(* ===== verification/BrowserSession.v ===== *)
(** * BrowserSession: the supervised browser session broker

    Models [BrowserSessionBroker] of [core/browser/session.py] as coroutines over the Desktop Companion,
    the session store, the adapter store, the clock and the identifier sources.  Any of them may answer
    with any exception, cancellation included. *)

From stdpp Require Import sorting.
From S2P Require Import Prelude Text PyFloat Sha256 Json JsonParse Schemas Domain Scheduling Url BrowserPolicy PyValue BrowserModels.
From S2P Require Import BrowserAdapters.
Local Open Scope string_scope.
Local Open Scope Z_scope.
Import BrowserSessionState.

Definition SESSION_TTL : Z := minutes 30.
Definition _PREVIEW_TTL : Z := seconds 300.
Definition _TERMINAL_STATES : list BrowserSessionState.t := [SUCCEEDED; FAILED; CANCELLED].
Definition _ACTIVE_STATES (s : BrowserSessionState.t) : bool := negb (mem_b s _TERMINAL_STATES).
Definition _EXPIRABLE_STATES (s : BrowserSessionState.t) : bool := _ACTIVE_STATES s && negb (mem_b s [UNKNOWN; EXECUTING]).

(** ** The ports *)

(** The arguments of [DesktopBrowserPort.click]. *)
Record click := {
  ck_session_id : string;
  ck_action_id : string;
  ck_locator : string;
  ck_receipt_locator : string;
  ck_method : string;
  ck_origin : string;
  ck_path : string;
  ck_payload_sha256 : string;
  ck_payload_locators : string
}.

Inductive brE : Type -> Type :=
(* DesktopBrowserPort *)
| CompCreate (session_id purpose : string) (allowed_origins : list string) (origin_mode task_id extension_id : string) : brE json
| CompClose (session_id : string) : brE unit
| CompCancel (session_id : string) : brE unit
| CompStatus (session_id : string) : brE json
| CompNavigate (session_id url : string) (login_paths : list string) : brE json
| CompSnapshot (session_id : string) (prohibited_terms : list string) (scan_text : bool) (login_paths : list string) : brE json
| CompFill (session_id : string) (fields : list (string * string)) : brE json
| CompFindText (session_id query : string) : brE json
| CompActivate (session_id locator expected_path : string) : brE json
| CompCollect (session_id pattern : string) (limit : Z) (url : string) : brE json
| CompClick (c : click) : brE json
| CompAclose : brE unit
(* BrowserSessionStore *)
| SessCreate (record : BrowserSessionRecord) : brE BrowserSessionRecord
| SessGet (session_id : string) : brE (option BrowserSessionRecord)
| SessSave (record : BrowserSessionRecord) (expected_version : Z) : brE BrowserSessionRecord
| SessFind (task_id : string) : brE (list BrowserSessionRecord)
| SessRecover (active_owners : list string) : brE (list string)
(* BrowserAdapterStore *)
| AdUpsert (record : BrowserAdapterRecord) : brE BrowserAdapterRecord
| AdGet (extension_id adapter_id adapter_version : string) : brE (option BrowserAdapterRecord)
| AdList (extension_id : string) : brE (list BrowserAdapterRecord)
(* the clock, [id_factory], [nonce_factory], and whether the caller was cancelled behind a shield *)
| BNow : brE time
| BId : brE string
| BNonce : brE string
| BCancelled : brE bool.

- **Try it**
Take the line with "(* the clock, [id_factory], [nonce_factory], and" and all lines after it through the end of the records, and write them out exactly; include nothing else.

- **Result of the task**
(* the clock, [id_factory], [nonce_factory], and whether the caller was cancelled behind a shield *)
| BNow : brE time
| BId : brE string
| BNonce : brE string
| BCancelled : brE bool.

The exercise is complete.